● **Records supplied**:

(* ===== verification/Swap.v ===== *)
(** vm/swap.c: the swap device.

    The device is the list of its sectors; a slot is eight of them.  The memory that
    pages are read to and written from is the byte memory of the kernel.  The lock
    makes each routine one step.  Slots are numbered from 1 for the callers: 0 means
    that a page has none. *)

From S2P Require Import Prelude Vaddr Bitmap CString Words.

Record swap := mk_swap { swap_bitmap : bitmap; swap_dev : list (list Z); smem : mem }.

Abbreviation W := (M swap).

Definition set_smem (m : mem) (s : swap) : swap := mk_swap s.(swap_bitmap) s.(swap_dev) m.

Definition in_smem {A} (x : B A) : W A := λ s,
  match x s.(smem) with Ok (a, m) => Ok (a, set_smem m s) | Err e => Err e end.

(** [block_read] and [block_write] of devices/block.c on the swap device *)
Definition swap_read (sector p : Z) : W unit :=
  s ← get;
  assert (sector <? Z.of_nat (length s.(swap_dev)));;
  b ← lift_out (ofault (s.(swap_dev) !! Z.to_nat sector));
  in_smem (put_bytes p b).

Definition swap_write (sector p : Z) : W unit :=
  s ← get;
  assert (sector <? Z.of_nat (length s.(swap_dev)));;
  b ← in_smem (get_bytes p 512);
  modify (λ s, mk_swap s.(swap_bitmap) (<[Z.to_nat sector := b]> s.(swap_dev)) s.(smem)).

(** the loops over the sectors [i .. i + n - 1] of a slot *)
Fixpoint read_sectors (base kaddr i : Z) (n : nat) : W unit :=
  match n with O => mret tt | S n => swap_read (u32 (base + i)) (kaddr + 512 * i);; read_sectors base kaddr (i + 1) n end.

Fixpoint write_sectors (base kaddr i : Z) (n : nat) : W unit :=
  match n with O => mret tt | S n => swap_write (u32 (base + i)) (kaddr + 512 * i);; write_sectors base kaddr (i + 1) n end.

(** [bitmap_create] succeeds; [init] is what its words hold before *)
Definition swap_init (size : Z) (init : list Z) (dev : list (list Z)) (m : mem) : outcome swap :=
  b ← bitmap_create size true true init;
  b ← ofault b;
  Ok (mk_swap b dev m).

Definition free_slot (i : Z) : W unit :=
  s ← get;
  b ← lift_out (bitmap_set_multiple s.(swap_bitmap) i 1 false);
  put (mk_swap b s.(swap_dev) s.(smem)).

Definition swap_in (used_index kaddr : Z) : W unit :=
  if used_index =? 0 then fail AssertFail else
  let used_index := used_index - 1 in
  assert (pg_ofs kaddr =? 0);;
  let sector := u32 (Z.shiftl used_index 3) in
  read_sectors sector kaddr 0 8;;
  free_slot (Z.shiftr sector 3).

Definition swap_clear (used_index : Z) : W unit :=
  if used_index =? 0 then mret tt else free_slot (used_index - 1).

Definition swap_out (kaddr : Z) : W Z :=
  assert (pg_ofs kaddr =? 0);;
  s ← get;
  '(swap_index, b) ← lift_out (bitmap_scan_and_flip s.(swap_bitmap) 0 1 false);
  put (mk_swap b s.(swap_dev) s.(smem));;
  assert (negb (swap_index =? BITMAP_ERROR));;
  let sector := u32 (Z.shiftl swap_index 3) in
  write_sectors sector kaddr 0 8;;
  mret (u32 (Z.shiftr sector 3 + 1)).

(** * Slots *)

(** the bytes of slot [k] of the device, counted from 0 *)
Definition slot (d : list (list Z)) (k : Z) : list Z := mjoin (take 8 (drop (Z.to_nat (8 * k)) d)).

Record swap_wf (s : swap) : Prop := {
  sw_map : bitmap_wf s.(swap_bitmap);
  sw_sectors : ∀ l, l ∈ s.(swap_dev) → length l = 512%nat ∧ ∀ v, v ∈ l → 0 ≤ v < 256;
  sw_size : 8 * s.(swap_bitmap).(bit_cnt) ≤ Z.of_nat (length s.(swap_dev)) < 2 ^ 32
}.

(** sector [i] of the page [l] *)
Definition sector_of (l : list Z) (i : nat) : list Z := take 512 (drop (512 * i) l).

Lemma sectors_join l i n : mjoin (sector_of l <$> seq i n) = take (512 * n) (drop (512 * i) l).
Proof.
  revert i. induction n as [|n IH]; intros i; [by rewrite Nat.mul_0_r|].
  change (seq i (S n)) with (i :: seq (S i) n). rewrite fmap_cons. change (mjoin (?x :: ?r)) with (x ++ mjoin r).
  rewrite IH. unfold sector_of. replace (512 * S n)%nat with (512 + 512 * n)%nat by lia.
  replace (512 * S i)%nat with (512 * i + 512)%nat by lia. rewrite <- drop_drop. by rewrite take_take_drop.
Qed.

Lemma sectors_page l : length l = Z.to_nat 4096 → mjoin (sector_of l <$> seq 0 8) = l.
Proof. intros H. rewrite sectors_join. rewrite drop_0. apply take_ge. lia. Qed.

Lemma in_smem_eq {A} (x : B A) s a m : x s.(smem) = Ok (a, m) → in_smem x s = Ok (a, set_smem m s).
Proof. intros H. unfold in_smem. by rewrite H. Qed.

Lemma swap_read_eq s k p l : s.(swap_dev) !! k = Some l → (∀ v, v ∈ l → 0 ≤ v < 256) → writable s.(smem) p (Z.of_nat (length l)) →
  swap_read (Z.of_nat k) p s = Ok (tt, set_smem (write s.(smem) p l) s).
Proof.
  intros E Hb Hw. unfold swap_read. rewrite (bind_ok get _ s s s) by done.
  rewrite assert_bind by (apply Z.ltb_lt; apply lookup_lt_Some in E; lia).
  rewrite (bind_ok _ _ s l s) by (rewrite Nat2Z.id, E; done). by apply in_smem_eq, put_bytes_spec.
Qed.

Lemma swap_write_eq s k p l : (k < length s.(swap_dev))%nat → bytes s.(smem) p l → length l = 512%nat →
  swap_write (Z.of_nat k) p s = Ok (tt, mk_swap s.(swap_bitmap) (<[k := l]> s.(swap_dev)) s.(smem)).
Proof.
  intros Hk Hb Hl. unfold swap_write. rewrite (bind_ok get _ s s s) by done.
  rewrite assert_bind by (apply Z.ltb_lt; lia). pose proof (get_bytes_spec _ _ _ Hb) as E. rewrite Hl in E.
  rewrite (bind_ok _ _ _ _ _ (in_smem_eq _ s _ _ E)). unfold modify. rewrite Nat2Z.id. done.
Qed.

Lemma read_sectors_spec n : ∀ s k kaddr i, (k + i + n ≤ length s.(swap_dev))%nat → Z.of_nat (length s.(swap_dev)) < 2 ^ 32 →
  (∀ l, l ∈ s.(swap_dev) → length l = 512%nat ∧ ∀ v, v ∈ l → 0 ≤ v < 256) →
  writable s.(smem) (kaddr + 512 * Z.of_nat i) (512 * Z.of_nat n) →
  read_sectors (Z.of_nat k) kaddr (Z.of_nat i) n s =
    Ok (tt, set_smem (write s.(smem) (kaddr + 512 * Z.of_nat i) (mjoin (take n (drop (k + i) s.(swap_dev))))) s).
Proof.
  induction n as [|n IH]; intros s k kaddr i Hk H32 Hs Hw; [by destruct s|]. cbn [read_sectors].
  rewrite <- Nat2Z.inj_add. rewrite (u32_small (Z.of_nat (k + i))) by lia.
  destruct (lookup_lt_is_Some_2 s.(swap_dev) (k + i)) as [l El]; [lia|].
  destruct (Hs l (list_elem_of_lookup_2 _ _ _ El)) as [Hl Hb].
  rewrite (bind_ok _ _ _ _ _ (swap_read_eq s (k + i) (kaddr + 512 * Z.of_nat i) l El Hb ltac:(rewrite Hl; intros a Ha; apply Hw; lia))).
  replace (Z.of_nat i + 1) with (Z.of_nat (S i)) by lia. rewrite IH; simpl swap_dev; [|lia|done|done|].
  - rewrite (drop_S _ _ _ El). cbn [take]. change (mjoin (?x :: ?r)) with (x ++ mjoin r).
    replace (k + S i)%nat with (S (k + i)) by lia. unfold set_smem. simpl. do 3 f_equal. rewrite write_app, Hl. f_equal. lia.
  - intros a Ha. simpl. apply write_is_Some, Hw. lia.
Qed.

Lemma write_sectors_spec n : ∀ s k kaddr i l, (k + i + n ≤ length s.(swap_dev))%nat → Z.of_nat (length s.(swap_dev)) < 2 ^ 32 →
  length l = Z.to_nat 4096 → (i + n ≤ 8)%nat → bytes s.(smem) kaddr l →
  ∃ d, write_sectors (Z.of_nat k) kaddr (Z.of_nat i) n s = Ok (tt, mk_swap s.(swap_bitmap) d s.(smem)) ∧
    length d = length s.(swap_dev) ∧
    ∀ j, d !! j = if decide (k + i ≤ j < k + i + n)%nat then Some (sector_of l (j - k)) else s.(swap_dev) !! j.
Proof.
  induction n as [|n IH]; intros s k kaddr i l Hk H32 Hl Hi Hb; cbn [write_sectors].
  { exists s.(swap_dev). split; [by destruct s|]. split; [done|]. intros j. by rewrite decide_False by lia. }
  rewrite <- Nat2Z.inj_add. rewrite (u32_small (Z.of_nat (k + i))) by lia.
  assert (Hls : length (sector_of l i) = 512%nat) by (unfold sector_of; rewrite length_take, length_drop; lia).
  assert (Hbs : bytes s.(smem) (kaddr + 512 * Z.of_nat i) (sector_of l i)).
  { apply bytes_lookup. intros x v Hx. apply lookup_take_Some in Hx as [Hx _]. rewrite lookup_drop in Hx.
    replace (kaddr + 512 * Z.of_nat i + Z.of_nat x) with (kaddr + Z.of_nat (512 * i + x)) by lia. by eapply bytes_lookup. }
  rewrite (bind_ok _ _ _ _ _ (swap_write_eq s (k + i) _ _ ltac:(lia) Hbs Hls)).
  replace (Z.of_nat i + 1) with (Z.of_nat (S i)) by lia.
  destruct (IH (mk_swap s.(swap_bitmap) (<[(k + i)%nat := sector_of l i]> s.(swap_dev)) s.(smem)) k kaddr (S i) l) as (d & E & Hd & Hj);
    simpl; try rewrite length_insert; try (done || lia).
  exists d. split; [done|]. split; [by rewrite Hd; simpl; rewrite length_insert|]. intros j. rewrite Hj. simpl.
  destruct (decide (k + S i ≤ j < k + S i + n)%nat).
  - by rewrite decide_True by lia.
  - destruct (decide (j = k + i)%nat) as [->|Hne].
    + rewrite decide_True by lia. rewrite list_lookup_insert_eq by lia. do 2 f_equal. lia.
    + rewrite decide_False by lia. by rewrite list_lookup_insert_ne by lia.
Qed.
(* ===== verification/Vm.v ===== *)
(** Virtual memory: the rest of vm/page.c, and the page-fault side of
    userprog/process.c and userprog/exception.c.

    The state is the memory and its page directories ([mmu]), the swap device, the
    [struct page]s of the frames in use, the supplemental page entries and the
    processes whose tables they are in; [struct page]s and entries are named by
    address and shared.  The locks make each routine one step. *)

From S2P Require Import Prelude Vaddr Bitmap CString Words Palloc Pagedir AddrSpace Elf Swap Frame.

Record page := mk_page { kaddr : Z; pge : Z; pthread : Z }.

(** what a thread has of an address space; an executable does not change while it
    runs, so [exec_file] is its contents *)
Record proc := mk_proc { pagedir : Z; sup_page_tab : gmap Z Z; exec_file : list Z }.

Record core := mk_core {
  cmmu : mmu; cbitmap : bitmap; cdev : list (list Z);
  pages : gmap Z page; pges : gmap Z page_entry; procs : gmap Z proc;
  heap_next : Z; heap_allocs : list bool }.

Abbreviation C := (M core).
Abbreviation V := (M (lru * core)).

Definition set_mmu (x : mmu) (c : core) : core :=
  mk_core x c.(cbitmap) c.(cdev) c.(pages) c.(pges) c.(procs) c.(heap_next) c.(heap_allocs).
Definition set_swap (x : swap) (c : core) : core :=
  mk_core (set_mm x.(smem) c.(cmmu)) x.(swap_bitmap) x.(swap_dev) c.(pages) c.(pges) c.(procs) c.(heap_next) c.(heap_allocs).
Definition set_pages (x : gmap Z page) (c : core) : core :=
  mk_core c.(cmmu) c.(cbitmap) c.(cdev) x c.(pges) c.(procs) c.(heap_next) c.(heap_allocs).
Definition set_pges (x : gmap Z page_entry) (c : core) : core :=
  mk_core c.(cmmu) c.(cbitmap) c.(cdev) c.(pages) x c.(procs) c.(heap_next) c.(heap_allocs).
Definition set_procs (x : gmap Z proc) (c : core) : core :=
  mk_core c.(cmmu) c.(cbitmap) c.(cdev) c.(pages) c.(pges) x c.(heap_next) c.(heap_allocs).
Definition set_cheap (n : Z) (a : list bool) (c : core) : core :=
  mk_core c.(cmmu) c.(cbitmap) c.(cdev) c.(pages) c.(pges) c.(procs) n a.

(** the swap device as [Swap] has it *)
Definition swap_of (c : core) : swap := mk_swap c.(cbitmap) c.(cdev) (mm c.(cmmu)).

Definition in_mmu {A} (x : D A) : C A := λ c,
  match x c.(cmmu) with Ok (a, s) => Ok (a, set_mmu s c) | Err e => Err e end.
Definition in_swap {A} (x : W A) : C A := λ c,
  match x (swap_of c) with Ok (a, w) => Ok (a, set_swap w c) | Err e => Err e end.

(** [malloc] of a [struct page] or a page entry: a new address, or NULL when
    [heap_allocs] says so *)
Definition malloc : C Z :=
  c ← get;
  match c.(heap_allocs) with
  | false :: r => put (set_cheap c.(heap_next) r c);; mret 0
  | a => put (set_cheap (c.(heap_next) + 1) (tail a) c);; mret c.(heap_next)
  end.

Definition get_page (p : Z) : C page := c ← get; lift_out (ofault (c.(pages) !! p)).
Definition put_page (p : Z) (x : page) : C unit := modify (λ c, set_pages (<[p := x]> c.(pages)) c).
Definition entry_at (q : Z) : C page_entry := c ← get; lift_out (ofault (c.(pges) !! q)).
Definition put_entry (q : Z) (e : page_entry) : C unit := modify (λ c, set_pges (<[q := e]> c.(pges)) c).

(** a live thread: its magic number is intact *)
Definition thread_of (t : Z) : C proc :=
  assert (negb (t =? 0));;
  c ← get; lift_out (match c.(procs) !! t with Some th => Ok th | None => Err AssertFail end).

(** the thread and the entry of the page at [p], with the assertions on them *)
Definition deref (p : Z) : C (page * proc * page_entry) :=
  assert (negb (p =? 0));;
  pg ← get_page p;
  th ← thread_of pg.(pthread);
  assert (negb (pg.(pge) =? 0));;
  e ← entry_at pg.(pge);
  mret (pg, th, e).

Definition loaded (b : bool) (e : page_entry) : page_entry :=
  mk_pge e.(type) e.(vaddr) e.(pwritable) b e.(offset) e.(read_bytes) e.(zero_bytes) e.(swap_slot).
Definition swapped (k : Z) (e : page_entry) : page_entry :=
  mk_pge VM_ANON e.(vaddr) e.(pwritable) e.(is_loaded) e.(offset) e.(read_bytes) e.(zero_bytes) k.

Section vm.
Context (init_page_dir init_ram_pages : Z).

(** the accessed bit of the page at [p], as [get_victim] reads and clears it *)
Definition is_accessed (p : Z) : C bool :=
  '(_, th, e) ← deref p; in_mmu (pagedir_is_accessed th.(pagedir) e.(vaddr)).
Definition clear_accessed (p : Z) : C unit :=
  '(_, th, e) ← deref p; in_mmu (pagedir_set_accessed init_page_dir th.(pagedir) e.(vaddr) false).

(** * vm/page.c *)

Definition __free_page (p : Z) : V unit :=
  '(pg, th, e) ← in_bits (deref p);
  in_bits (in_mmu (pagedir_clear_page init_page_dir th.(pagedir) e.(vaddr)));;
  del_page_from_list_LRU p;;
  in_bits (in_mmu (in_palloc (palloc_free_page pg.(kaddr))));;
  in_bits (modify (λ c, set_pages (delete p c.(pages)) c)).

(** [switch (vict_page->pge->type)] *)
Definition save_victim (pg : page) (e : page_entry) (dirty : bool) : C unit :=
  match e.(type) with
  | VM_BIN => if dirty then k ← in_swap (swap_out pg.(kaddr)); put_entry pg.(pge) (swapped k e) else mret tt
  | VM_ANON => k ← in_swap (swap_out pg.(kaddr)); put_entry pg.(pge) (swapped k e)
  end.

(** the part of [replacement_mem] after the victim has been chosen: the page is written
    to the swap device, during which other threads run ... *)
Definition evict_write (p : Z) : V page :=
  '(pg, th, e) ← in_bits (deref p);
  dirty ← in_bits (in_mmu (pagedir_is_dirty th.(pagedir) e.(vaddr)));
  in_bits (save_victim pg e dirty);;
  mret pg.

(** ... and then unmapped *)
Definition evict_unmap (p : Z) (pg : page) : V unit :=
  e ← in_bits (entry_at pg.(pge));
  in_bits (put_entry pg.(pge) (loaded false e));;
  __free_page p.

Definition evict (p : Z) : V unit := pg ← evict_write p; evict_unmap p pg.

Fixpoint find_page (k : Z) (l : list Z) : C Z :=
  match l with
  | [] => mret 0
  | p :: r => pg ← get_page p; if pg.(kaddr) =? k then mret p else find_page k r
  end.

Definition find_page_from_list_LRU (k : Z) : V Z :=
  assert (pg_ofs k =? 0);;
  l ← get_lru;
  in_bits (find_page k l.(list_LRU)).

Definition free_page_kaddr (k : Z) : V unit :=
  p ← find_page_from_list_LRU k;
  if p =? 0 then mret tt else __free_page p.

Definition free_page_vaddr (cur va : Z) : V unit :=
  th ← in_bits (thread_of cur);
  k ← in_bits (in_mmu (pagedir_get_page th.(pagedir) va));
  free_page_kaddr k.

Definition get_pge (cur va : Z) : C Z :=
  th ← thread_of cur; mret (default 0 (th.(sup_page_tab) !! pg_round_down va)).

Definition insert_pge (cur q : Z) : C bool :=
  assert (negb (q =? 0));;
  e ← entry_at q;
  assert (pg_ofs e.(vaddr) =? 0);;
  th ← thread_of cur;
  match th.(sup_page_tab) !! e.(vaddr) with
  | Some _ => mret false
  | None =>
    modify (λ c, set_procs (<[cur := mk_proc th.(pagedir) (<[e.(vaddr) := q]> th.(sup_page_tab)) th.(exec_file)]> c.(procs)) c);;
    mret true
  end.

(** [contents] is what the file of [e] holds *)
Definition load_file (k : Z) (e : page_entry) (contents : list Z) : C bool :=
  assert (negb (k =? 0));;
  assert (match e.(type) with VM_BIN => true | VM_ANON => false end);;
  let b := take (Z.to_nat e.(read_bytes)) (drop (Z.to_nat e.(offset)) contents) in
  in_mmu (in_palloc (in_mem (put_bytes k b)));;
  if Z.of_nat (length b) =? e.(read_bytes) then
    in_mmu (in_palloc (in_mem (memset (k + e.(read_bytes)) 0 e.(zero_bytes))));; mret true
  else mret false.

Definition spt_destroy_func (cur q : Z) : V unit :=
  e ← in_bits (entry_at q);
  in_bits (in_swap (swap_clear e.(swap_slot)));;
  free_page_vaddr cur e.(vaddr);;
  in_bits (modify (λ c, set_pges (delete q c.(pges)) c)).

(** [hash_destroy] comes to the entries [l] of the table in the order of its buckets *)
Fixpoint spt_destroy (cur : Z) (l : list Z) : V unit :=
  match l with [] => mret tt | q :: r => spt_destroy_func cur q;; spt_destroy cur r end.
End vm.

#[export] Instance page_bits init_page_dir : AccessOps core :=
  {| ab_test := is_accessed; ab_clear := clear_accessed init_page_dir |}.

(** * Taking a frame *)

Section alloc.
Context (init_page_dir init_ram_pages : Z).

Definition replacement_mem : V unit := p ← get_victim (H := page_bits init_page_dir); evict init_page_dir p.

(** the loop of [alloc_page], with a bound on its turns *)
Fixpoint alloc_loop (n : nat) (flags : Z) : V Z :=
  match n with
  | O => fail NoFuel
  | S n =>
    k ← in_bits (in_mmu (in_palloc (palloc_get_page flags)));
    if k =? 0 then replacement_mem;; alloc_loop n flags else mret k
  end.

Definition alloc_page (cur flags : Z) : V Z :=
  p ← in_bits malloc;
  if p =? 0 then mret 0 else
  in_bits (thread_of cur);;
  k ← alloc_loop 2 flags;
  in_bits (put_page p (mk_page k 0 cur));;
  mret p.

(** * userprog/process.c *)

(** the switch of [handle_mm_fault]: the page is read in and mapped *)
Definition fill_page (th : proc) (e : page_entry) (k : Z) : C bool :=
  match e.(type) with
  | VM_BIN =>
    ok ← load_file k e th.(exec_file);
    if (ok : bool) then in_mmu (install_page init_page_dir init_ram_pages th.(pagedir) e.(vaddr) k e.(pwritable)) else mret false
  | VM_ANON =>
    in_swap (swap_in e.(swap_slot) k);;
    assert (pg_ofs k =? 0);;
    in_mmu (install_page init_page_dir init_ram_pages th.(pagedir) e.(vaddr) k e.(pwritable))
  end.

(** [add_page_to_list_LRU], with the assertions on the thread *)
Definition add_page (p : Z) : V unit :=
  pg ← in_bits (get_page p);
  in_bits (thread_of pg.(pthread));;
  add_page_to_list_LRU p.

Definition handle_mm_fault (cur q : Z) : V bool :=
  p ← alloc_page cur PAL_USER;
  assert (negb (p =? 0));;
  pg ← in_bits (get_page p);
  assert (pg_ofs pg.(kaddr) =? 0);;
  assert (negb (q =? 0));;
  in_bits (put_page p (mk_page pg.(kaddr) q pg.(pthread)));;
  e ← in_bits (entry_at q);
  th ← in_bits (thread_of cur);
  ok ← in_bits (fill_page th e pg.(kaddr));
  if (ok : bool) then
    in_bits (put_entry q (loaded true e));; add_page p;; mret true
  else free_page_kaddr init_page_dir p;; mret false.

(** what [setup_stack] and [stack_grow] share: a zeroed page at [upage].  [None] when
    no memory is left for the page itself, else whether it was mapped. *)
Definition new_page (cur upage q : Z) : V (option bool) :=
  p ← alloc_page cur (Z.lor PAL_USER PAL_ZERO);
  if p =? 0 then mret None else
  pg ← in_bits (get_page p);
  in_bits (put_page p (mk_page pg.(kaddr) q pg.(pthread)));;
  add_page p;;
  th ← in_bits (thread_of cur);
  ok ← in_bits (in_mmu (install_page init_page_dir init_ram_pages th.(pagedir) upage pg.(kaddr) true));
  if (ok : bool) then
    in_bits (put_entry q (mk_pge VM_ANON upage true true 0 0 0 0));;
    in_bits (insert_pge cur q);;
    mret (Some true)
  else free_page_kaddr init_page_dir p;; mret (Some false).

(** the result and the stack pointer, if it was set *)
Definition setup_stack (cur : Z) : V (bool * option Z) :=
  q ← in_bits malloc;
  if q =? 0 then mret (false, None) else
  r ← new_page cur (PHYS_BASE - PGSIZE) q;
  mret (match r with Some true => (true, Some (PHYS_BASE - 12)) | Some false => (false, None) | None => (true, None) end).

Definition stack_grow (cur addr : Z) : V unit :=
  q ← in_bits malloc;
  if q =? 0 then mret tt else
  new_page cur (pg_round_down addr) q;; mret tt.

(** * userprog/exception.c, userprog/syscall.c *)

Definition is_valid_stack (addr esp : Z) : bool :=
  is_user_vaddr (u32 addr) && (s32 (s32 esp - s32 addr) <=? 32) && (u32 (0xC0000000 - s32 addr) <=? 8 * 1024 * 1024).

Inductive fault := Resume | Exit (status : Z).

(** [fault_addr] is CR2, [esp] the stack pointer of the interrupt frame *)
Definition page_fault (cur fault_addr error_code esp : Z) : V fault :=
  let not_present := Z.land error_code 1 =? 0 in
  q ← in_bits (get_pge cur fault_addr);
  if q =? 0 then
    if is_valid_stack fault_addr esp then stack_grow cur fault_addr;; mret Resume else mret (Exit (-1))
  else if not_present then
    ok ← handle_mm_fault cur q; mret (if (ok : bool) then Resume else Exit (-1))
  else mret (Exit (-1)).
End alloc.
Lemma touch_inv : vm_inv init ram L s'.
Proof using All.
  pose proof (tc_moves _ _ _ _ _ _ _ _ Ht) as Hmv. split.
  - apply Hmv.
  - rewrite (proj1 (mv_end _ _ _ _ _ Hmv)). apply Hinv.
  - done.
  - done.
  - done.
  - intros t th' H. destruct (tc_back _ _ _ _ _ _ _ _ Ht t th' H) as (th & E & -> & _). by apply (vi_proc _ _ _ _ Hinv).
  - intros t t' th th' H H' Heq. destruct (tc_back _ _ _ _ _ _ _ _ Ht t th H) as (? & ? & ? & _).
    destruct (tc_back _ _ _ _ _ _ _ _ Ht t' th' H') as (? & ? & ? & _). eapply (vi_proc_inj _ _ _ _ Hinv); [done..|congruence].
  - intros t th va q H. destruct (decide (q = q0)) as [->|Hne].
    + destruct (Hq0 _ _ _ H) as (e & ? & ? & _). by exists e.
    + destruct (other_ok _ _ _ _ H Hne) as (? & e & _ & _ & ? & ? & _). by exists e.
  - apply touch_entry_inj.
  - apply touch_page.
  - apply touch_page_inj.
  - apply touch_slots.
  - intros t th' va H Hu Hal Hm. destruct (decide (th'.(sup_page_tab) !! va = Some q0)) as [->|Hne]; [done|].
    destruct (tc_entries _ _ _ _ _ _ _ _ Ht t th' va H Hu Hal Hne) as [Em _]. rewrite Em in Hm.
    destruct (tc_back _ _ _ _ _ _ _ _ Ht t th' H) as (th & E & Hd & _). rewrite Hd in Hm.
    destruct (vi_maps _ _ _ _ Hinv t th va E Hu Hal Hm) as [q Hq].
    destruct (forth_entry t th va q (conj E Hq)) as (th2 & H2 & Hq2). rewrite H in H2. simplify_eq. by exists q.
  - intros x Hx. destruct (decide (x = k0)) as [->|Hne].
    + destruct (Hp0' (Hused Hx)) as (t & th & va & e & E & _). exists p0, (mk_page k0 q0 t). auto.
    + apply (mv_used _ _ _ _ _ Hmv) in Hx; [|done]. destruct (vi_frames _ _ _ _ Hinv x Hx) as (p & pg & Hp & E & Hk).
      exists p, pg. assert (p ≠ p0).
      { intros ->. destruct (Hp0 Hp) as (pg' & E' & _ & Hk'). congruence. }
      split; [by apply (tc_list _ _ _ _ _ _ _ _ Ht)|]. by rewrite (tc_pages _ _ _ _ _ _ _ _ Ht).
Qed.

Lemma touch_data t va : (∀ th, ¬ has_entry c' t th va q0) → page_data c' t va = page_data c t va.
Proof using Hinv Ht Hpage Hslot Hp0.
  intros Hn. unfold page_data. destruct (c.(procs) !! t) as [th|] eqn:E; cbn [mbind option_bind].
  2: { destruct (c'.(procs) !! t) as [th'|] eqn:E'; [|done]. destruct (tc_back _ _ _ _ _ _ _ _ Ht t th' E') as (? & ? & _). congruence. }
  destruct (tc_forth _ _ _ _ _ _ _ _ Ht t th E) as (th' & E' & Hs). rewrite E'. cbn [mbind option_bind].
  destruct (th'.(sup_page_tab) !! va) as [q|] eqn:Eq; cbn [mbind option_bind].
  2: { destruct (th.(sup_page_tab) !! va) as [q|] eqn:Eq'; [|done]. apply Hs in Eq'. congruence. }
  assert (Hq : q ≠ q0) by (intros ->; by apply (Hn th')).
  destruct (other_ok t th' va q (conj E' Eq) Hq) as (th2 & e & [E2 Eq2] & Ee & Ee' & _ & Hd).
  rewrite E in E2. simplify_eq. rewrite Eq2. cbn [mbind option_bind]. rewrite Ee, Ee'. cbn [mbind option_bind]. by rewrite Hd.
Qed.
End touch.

● **Requirement**: Please report every line in the entries above that holds the string "AssertFail".

● **Result of this task**:
  if used_index =? 0 then fail AssertFail else
  c ← get; lift_out (match c.(procs) !! t with Some th => Ok th | None => Err AssertFail end).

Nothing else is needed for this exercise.